World leaders are to meet for the Conference of the Parties to the Climate Convention.
A few days before this event scheduled from October 31 to November 12 in Glasgow, Scotland, stakeholders will underline that the lack of investment in clean energies undermines the fight against climate change and poverty.
New research shows that by 2030, the chronic lack of financing in sub-Saharan Africa and Asia will prevent several billion people from accessing clean electricity and cooking.
For example, the latest series of Energizing Finance reports developed in partnership with the Climate Policy Initiative (CPI) reveal that, for the seventh year in a row, global investments are seriously below the levels required to ensure energy access for all by 2030.
Tracking electricity funding even showed that in 2019, before the COVID-19 pandemic erupted, the 20 countries with 80 percent of the world’s population had electricity problems.
In other words, high-impact countries had experienced a drop in investment of around 27 percent.
Further declines in energy access investments are already anticipated for 2020 and 2021, due to the economic difficulties associated with the pandemic.
The level of funding for clean cooking fuels remains desperately low.
Polluting cooking fuels cause millions of premature deaths each year and are the second largest contributor to climate disruption, behind carbon dioxide.
Yet, based on investments recorded in 2019, only US$133.5 million was spent on developing clean cooking fuels that year.

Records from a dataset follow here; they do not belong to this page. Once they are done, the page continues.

Definition Sigma0 (x : Z) : Z := Z.lxor (Z.lxor (rotr 2 x) (rotr 13 x)) (rotr 22 x).
Definition Sigma1 (x : Z) : Z := Z.lxor (Z.lxor (rotr 6 x) (rotr 11 x)) (rotr 25 x).
Definition sigma0 (x : Z) : Z := Z.lxor (Z.lxor (rotr 7 x) (rotr 18 x)) (Z.shiftr x 3).
Definition sigma1 (x : Z) : Z := Z.lxor (Z.lxor (rotr 17 x) (rotr 19 x)) (Z.shiftr x 10).

(** The first primes, by trial division. *)
Definition isPrime (n : Z) : bool :=
  (1 <? n) &&
  forallb (fun d => negb (n mod d =? 0)) (map Z.of_nat (seq 2 (Z.to_nat (Z.sqrt n) - 1))).

Definition primes (count : nat) : list Z :=
  firstn count (List.filter isPrime (map Z.of_nat (seq 2 310))).

(** The integer cube root of [n], found bit by bit from bit [bits - 1] down. *)
Fixpoint cbrtBits (bits : nat) (n r : Z) : Z :=
  match bits with
  | O => r
  | S b =>
      let c := r + 2 ^ Z.of_nat b in
      if c * c * c <=? n then cbrtBits b n c else cbrtBits b n r
  end.

(** The round constants: the first 32 bits of the fractional parts of the
    cube roots of the first 64 primes. *)
Definition K : list Z :=
  Eval vm_compute in map (fun p => Z.land (cbrtBits 36 (p * 2 ^ 96) 0) mask32) (primes 64).

(** The initial hash value: the first 32 bits of the fractional parts of the
    square roots of the first 8 primes. *)
Definition H0 : list Z :=
  Eval vm_compute in map (fun p => Z.land (Z.sqrt (p * 2 ^ 64)) mask32) (primes 8).

(** Big-endian encoding of [x] on [n] bytes. *)
Fixpoint be_bytes (n : nat) (x : Z) : list Z :=
  match n with
  | O => []
  | S n' => Z.land (Z.shiftr x (8 * Z.of_nat n')) 0xFF :: be_bytes n' x
  end.

(** Big-endian decoding of a byte list. *)
Definition be_word (b : list Z) : Z :=
  fold_left (fun acc x => Z.lor (Z.shiftl acc 8) x) b 0.

(** The message followed by 0x80, zero bytes up to 56 modulo 64, and the
    message length in bits on 8 bytes. *)
Definition pad (msg : list Z) : list Z :=
  let len := Z.of_nat (length msg) in
  let zeros := Z.to_nat ((55 - len) mod 64) in
  msg ++ 0x80 :: repeat 0 zeros ++ be_bytes 8 (8 * len).

(** The list cut into chunks of [n] elements ([fuel] bounds their number). *)
Fixpoint chunks {A} (fuel : nat) (n : nat) (l : list A) : list (list A) :=
  match fuel with
  | O => []
  | S fuel' =>
      match l with
      | [] => []
      | _ => firstn n l :: chunks fuel' n (skipn n l)
      end
  end.

(** The message schedule, newest word first: [extend n w] adds [n] words to
    the (reversed) schedule [w]. *)
Fixpoint extend (n : nat) (w : list Z) : list Z :=
  match n with
  | O => w
  | S n' =>
      let x := add32 (add32 (sigma1 (nth 1 w 0)) (nth 6 w 0))
                     (add32 (sigma0 (nth 14 w 0)) (nth 15 w 0)) in
      extend n' (x :: w)
  end.

Definition schedule (block : list Z) : list Z :=
  rev (extend 48 (rev (map be_word (chunks 16 4 block)))).

Record regs := Regs { ra : Z; rb : Z; rc : Z; rd : Z; re : Z; rf : Z; rg : Z; rh : Z }.

Definition round (s : regs) (kw : Z * Z) : regs :=
  let t1 := add32 (add32 (add32 (rh s) (Sigma1 (re s))) (Ch (re s) (rf s) (rg s)))
                  (add32 (fst kw) (snd kw)) in
  let t2 := add32 (Sigma0 (ra s)) (Maj (ra s) (rb s) (rc s)) in
  Regs (add32 t1 t2) (ra s) (rb s) (rc s) (add32 (rd s) t1) (re s) (rf s) (rg s).

Definition regs_of (h : list Z) : regs :=
  Regs (nth 0 h 0) (nth 1 h 0) (nth 2 h 0) (nth 3 h 0)
       (nth 4 h 0) (nth 5 h 0) (nth 6 h 0) (nth 7 h 0).

Definition compress (h : list Z) (block : list Z) : list Z :=
  let s := fold_left round (combine K (schedule block)) (regs_of h) in
  [ add32 (nth 0 h 0) (ra s); add32 (nth 1 h 0) (rb s); add32 (nth 2 h 0) (rc s);
    add32 (nth 3 h 0) (rd s); add32 (nth 4 h 0) (re s); add32 (nth 5 h 0) (rf s);
    add32 (nth 6 h 0) (rg s); add32 (nth 7 h 0) (rh s) ].

(** [sha256.Sum256]: the 32-byte digest of a byte string. *)
Definition Sum256 (msg : list Z) : list Z :=
  let p := pad msg in
  let h := fold_left compress (chunks (length p) 64 p) H0 in
  flat_map (be_bytes 4) h.

End sha256.

(** ** unicode/utf8 *)

Module utf8.

Definition RuneError : Z := 0xFFFD.
Definition RuneSelf : Z := 0x80.
Definition MaxRune : Z := 0x10FFFF.

Definition between (lo hi x : Z) : bool := (lo <=? x) && (x <=? hi).

(** A continuation byte, 0x80..0xBF. *)
Definition cont (b : Z) : bool := between 0x80 0xBF b.

(** The range the second byte of a sequence must lie in, by its first byte;
    this excludes overlong forms, surrogates and values above [MaxRune]. *)
Definition second_ok (b0 b1 : Z) : bool :=
  if b0 =? 0xE0 then between 0xA0 0xBF b1
  else if b0 =? 0xED then between 0x80 0x9F b1
  else if b0 =? 0xF0 then between 0x90 0xBF b1
  else if b0 =? 0xF4 then between 0x80 0x8F b1
  else cont b1.

(** The runes a [for range] loop over a string yields: each maximal valid
    sequence gives its code point, every other byte gives [RuneError]. *)
Fixpoint runes (s : list Z) : list Z :=
  match s with
  | [] => []
  | b0 :: t0 =>
      if b0 <? RuneSelf then b0 :: runes t0
      else if between 0xC2 0xDF b0 then
        match t0 with
        | b1 :: t1 =>
            if second_ok b0 b1
            then Z.lor (Z.shiftl (Z.land b0 0x1F) 6) (Z.land b1 0x3F) :: runes t1
            else RuneError :: runes t0
        | [] => RuneError :: runes t0
        end
      else if between 0xE0 0xEF b0 then
        match t0 with
        | b1 :: (b2 :: t2) =>
            if second_ok b0 b1 && cont b2
            then Z.lor (Z.lor (Z.shiftl (Z.land b0 0x0F) 12) (Z.shiftl (Z.land b1 0x3F) 6))
                       (Z.land b2 0x3F) :: runes t2
            else RuneError :: runes t0
        | _ => RuneError :: runes t0
        end
      else if between 0xF0 0xF4 b0 then
        match t0 with
        | b1 :: (b2 :: (b3 :: t3)) =>
            if second_ok b0 b1 && cont b2 && cont b3
            then Z.lor (Z.lor (Z.lor (Z.shiftl (Z.land b0 0x07) 18) (Z.shiftl (Z.land b1 0x3F) 12))
                              (Z.shiftl (Z.land b2 0x3F) 6))
                       (Z.land b3 0x3F) :: runes t3
            else RuneError :: runes t0
        | _ => RuneError :: runes t0
        end
      else RuneError :: runes t0
  end.

(** [utf8.AppendRune] on a non-negative rune: surrogates and values above
    [MaxRune] are written as [RuneError]. *)
Definition EncodeRune (r : Z) : list Z :=
  if r <=? 0x7F then [r]
  else if r <=? 0x7FF then
    [Z.lor 0xC0 (Z.shiftr r 6); Z.lor 0x80 (Z.land r 0x3F)]
  else if (MaxRune <? r) || between 0xD800 0xDFFF r then [0xEF; 0xBF; 0xBD]
  else if r <=? 0xFFFF then
    [Z.lor 0xE0 (Z.shiftr r 12); Z.lor 0x80 (Z.land (Z.shiftr r 6) 0x3F);
     Z.lor 0x80 (Z.land r 0x3F)]
  else
    [Z.lor 0xF0 (Z.shiftr r 18); Z.lor 0x80 (Z.land (Z.shiftr r 12) 0x3F);
     Z.lor 0x80 (Z.land (Z.shiftr r 6) 0x3F); Z.lor 0x80 (Z.land r 0x3F)].

End utf8.

(** ** strings *)

Module gostrings.

(** [strings.Map]: every rune of [s] is replaced by its image, a negative
    image drops it; a byte that is no valid encoding is read as
    [utf8.RuneError]. *)
Definition Map (mapping : Z -> Z) (s : list Z) : list Z :=
  flat_map (fun c => let r := mapping c in if r <? 0 then [] else utf8.EncodeRune r)
           (utf8.runes s).

Definition isASCII (s : list Z) : bool := forallb (fun c => c <? utf8.RuneSelf) s.

Definition lowerByte (c : Z) : Z := if (0x41 <=? c) && (c <=? 0x5A) then c + 32 else c.
Definition upperByte (c : Z) : Z := if (0x61 <=? c) && (c <=? 0x7A) then c - 32 else c.

Section CaseTables.

(** [unicode.ToLower] and [unicode.ToUpper], the case tables of the Go
    standard library, on code points. *)
Variable unicode_ToLower unicode_ToUpper : Z -> Z.

(** [strings.ToLower]: ASCII-only strings are mapped byte by byte, the others
    rune by rune through [unicode.ToLower]. *)
Definition ToLowerBytes (s : list Z) : list Z :=
  if isASCII s then map lowerByte s else Map unicode_ToLower s.

(** [strings.ToUpper], likewise. *)
Definition ToUpperBytes (s : list Z) : list Z :=
  if isASCII s then map upperByte s else Map unicode_ToUpper s.

Definition ToLower (s : string) : string := gostring.of_bytes (ToLowerBytes (gostring.bytes s)).
Definition ToUpper (s : string) : string := gostring.of_bytes (ToUpperBytes (gostring.bytes s)).

End CaseTables.

(** [strings.HasSuffix]. *)
Definition HasSuffix (s suffix : string) : bool :=
  (String.length suffix <=? String.length s)%nat &&
  String.eqb (substring (String.length s - String.length suffix) (String.length suffix) s) suffix.

(** [strings.TrimSuffix]: [s] without the trailing [suffix], when it ends
    with it. *)
Definition TrimSuffix (s suffix : string) : string :=
  if HasSuffix s suffix
  then substring 0 (String.length s - String.length suffix) s
  else s.

(** The case tables on ASCII and on U+0131 (LATIN SMALL LETTER DOTLESS I),
    whose upper case is the ASCII letter I and which is its own lower case. *)
Definition dotless_ToUpper (r : Z) : Z :=
  if r =? 0x131 then 0x49 else upperByte r.
Definition dotless_ToLower (r : Z) : Z := lowerByte r.

End gostrings.

(** ** encoding/binary *)

Module binary.

(** [binary.BigEndian.Uint32]: the first four bytes read as a 32-bit
    big-endian number. *)
Definition BigEndian_Uint32 (b : list Z) : Z :=
  Z.lor (Z.lor (Z.lor (nth 3 b 0) (Z.shiftl (nth 2 b 0) 8)) (Z.shiftl (nth 1 b 0) 16))
        (Z.shiftl (nth 0 b 0) 24).

End binary.



(** ** PAM client: starting a broker session *)

Module pam.

(** The messages [startBrokerSession] answers with. *)
Inductive Msg :=
| pamIgnore (msg : string)
| pamSystemError (msg : string)
| SessionStarted (sessionID encryptionKey : string).

(** [authd.SBRequest] and [authd.SBResponse]. *)
Record SBRequest := { BrokerId : string; Username : string; Lang : string }.
Record SBResponse := { SessionId : string; EncryptionKey : string }.

(** [os.Getenv] on the process environment: the value of the variable, empty
    when it is not set. *)
Definition Getenv (environ : gmap string string) (key : string) : string :=
  default ""%string (environ !! key).

(** The loop over LANG, LC_MESSAGES and LC_ALL: every non-empty value
    overwrites [lang]. *)
Definition langLoop (environ : gmap string string) : string :=
  fold_left (fun lang e => let l := Getenv environ e in
                           if String.eqb l "" then lang else l)
            ["LANG"; "LC_MESSAGES"; "LC_ALL"]%string "C"%string.

(** [startBrokerSession], run: the message it answers with and the requests
    it has sent to the daemon. [SelectBroker] is the client's RPC; its error
    is kept as the error's text. *)
Definition startBrokerSession (environ : gmap string string)
    (SelectBroker : SBRequest -> SBResponse + string)
    (brokerID username : string) : Msg * list SBRequest :=
  if String.eqb brokerID "local" then (pamIgnore "", [])
  else
    let lang := langLoop environ in
    let lang := gostrings.TrimSuffix lang ".UTF-8" in
    let sbReq := {| BrokerId := brokerID; Username := username; Lang := lang |} in
    match SelectBroker sbReq with
    | inr err => (pamSystemError (String.append "can't select broker: " err), [sbReq])
    | inl sbResp =>
        let sessionID := SessionId sbResp in
        if String.eqb sessionID "" then
          (pamSystemError "no session ID returned by broker", [sbReq])
        else
          let encryptionKey := EncryptionKey sbResp in
          if String.eqb encryptionKey "" then
            (pamSystemError "no encryption key returned by broker", [sbReq])
          else (SessionStarted sessionID encryptionKey, [sbReq])
    end.

(** The spec's reading of the selector: the first non-empty value among
    LANG, LC_MESSAGES and LC_ALL, in that order, "C" when all are empty. *)
Definition firstNonEmptyLang (environ : gmap string string) : string :=
  if negb (String.eqb (Getenv environ "LANG") "") then Getenv environ "LANG"
  else if negb (String.eqb (Getenv environ "LC_MESSAGES") "") then Getenv environ "LC_MESSAGES"
  else if negb (String.eqb (Getenv environ "LC_ALL") "") then Getenv environ "LC_ALL"
  else "C"%string.

(** What the loop computes: the last non-empty value in that order, that is
    LC_ALL before LC_MESSAGES before LANG. *)
Definition lastNonEmptyLang (environ : gmap string string) : string :=
  if negb (String.eqb (Getenv environ "LC_ALL") "") then Getenv environ "LC_ALL"
  else if negb (String.eqb (Getenv environ "LC_MESSAGES") "") then Getenv environ "LC_MESSAGES"
  else if negb (String.eqb (Getenv environ "LANG") "") then Getenv environ "LANG"
  else "C"%string.

End pam.

(** ** internal/brokers: the access verdicts *)

Module brokers.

This falls far short of the estimated $4.5 billion needed annually to ensure universal access to clean cooking (and that only covers the purchase of clean cookstoves).
“We are at a critical juncture in the energy and climate debate,” said Damilola Ogunbiyi, Chief Executive Officer and Special Representative of the UN Secretary-General for Sustainable Energy for All and Co-Chair of UN-Energy.
She said it is now clear that the goal of zero net emissions will only be achieved through a just and equitable energy transition, providing access to affordable clean energy for the 759 million people without electricity and the 2.6 billion people without clean cooking facilities.
“This requires deploying resources to combat climate change, create new opportunities for economic development and enable people around the world to live in prosperity” she argued.
In 2018, 50 percent of all electricity financing was invested in grid-connected fossil fuels within high-impact countries, up from 25 percent in 2019.
This is a positive development for the climate, according to the study.
At the same time, it shows a decline in investment in off-grid technologies and mini-grids, which accounted for only 0.9 percent of electricity spending.